▶ **WHAT TO PRODUCE**
Where a line of the data below has the string "Module", copy that line.

━━ RECORDS SUPPLIED ━━

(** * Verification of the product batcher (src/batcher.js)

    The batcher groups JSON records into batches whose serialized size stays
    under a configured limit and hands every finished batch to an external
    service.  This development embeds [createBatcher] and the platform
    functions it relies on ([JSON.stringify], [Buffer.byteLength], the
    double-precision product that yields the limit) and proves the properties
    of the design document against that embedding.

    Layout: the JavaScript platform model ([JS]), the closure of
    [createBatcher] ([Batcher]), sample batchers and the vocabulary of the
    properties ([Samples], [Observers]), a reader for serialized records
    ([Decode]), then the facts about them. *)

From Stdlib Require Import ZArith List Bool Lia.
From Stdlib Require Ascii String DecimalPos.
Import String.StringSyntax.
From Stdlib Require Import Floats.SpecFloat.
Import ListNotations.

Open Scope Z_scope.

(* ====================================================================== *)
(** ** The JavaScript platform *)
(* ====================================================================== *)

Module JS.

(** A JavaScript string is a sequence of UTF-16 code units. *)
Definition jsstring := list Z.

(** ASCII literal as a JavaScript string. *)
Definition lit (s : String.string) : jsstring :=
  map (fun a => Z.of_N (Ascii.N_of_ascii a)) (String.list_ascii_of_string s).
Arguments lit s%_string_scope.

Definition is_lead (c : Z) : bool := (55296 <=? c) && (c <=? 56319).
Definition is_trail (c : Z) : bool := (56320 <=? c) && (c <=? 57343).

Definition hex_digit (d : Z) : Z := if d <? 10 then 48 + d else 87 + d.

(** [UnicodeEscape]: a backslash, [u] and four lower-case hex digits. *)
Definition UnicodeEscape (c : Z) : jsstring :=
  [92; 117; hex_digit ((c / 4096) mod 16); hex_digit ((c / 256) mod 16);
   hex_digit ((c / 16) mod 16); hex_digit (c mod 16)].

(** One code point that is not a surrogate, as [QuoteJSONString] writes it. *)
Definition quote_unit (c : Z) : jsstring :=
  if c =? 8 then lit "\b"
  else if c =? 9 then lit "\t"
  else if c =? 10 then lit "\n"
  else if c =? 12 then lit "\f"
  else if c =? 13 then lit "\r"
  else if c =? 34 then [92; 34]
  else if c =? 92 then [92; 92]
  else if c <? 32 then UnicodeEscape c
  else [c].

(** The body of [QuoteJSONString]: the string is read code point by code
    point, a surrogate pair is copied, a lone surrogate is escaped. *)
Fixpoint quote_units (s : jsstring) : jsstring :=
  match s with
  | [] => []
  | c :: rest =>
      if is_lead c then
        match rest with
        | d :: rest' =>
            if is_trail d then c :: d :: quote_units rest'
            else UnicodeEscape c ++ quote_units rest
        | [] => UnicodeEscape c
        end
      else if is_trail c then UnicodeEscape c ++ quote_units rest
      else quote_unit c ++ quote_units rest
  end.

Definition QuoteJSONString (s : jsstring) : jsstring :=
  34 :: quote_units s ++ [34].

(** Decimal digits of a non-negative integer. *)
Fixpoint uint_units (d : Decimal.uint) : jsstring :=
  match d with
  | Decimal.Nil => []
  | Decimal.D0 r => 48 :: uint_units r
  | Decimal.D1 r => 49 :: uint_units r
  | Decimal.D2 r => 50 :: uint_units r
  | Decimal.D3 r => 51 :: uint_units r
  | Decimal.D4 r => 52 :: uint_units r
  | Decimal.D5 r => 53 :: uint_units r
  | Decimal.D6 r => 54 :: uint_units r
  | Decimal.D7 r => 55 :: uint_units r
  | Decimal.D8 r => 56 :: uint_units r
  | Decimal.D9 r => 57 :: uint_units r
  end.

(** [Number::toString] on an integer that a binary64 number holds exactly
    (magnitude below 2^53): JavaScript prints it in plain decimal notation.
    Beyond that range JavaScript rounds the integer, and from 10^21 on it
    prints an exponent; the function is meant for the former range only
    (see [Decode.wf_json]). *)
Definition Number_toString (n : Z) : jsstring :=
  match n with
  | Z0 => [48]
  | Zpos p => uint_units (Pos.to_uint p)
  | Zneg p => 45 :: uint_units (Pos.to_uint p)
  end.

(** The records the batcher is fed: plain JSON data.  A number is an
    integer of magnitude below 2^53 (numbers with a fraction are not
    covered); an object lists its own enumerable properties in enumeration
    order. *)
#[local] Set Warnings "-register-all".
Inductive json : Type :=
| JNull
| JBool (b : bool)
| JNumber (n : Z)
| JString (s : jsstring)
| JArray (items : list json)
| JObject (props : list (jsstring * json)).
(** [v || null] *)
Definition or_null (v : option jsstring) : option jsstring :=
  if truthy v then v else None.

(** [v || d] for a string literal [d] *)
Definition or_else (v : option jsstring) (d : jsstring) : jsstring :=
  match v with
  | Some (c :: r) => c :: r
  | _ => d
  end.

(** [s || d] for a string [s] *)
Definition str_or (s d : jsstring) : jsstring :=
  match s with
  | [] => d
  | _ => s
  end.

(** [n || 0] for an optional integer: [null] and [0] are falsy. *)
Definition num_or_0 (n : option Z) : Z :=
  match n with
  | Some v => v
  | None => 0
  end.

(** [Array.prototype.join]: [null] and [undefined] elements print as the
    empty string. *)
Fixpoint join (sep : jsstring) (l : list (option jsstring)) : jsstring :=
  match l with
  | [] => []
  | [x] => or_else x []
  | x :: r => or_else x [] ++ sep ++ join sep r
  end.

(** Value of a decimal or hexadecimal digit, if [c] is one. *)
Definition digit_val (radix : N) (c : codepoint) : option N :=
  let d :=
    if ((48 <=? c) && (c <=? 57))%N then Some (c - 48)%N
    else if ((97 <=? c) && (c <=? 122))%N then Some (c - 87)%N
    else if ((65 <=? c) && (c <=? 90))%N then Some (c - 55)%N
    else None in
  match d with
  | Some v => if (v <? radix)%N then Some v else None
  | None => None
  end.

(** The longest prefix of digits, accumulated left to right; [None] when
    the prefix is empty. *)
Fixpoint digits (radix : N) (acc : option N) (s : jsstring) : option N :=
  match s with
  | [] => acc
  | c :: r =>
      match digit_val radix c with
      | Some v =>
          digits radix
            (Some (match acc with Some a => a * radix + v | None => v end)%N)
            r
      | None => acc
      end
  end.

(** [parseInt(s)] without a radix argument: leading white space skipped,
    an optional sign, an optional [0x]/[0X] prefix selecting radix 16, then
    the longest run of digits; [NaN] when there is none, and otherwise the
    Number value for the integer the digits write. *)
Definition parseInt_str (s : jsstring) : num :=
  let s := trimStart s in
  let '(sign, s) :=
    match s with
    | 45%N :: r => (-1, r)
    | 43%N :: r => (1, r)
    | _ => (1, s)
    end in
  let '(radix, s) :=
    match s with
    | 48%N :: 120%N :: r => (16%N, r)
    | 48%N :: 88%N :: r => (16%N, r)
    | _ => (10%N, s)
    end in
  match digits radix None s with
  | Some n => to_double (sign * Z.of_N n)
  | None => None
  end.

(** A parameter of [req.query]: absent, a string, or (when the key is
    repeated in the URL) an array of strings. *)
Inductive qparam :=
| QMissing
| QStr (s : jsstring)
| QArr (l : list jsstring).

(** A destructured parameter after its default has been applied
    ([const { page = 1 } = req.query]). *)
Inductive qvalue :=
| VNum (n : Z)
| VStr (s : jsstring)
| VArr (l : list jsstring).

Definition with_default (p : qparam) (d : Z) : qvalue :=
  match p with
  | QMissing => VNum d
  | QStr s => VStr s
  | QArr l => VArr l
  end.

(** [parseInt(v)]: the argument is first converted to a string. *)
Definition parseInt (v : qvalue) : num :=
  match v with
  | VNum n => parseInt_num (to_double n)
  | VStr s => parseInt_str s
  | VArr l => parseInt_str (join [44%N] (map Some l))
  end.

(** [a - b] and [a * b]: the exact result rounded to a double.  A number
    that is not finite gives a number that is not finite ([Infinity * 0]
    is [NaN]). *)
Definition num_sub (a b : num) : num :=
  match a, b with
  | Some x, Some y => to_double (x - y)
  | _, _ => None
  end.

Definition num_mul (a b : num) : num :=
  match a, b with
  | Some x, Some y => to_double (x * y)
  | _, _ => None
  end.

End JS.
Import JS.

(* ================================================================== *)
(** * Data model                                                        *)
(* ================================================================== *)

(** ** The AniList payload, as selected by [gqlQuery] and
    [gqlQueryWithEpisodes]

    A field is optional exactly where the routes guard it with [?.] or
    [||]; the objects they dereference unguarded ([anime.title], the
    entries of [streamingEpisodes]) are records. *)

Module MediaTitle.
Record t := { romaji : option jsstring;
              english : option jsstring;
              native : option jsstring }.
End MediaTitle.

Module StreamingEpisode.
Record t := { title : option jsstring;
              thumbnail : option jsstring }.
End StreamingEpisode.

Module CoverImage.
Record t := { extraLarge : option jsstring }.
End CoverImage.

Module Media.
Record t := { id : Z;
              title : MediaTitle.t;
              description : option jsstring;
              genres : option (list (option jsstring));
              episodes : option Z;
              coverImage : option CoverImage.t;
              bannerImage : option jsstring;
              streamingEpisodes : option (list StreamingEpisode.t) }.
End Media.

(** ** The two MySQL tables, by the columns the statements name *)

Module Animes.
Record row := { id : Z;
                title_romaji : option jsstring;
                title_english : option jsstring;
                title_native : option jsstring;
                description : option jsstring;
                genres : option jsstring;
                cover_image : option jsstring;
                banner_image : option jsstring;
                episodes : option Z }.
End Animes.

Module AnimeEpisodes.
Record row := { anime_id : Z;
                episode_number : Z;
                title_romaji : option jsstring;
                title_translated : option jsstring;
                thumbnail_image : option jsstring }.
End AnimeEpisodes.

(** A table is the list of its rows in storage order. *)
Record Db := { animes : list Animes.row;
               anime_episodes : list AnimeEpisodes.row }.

━━━
━━ RECORDS SUPPLIED ━━

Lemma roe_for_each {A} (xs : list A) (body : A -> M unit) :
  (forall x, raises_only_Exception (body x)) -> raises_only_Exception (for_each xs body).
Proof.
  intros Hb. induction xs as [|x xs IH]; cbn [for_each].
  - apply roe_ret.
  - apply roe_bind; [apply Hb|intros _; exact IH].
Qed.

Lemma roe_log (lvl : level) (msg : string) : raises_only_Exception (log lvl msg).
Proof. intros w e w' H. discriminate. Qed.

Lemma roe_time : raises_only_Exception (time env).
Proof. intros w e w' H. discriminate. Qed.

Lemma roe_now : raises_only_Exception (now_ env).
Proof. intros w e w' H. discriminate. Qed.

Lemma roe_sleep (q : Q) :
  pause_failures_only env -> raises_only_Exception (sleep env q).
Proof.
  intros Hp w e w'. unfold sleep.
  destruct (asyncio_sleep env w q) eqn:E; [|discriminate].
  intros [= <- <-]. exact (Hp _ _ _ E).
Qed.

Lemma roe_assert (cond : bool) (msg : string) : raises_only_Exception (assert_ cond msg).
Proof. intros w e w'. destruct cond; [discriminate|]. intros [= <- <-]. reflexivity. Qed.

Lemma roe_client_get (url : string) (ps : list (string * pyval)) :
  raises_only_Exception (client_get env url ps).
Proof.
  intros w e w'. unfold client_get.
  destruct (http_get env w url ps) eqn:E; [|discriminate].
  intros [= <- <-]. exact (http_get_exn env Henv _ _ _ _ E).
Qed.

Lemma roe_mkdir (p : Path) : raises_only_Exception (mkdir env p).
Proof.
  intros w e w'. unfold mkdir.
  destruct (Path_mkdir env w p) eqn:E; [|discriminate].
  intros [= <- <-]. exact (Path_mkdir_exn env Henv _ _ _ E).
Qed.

━━━
━━ RECORDS SUPPLIED ━━

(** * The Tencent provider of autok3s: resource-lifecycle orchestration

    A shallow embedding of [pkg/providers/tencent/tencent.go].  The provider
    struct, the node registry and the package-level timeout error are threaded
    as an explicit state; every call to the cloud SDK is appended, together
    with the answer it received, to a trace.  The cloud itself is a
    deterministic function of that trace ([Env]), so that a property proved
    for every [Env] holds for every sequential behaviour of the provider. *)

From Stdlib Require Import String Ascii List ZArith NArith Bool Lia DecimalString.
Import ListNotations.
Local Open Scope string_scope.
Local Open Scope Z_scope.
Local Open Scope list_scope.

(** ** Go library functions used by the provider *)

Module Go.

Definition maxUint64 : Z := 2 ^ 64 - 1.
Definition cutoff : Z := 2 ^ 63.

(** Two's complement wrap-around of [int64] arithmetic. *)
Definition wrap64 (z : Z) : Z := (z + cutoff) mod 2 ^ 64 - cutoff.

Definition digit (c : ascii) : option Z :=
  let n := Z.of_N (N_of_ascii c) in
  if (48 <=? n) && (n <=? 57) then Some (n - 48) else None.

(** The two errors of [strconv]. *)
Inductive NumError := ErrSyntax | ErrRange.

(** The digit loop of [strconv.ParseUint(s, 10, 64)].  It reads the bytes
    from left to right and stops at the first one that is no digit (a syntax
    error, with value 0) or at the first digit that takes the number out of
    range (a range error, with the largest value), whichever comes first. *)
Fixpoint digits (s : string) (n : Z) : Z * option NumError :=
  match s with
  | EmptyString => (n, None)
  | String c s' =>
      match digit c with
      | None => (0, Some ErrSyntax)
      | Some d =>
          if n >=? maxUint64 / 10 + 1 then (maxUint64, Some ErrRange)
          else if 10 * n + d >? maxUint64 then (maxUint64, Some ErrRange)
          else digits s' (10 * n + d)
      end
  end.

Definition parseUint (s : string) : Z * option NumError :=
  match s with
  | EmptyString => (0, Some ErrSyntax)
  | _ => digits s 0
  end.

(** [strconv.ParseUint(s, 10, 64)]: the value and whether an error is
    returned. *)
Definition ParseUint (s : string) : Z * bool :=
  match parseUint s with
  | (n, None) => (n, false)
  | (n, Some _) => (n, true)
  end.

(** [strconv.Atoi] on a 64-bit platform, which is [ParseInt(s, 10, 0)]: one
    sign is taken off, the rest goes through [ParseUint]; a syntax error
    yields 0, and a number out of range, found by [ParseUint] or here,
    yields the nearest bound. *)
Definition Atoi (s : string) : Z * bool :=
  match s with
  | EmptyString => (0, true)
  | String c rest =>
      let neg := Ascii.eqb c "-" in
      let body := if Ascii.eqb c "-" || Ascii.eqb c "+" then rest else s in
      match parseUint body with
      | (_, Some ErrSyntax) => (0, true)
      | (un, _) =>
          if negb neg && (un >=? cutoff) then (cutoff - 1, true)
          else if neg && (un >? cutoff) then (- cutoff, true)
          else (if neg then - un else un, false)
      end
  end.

━━━

▶ **OUTPUT BELOW**
Module JS.
Module MediaTitle.
Module StreamingEpisode.
Module CoverImage.
Module Media.
Module Animes.
Module AnimeEpisodes.
Module Go.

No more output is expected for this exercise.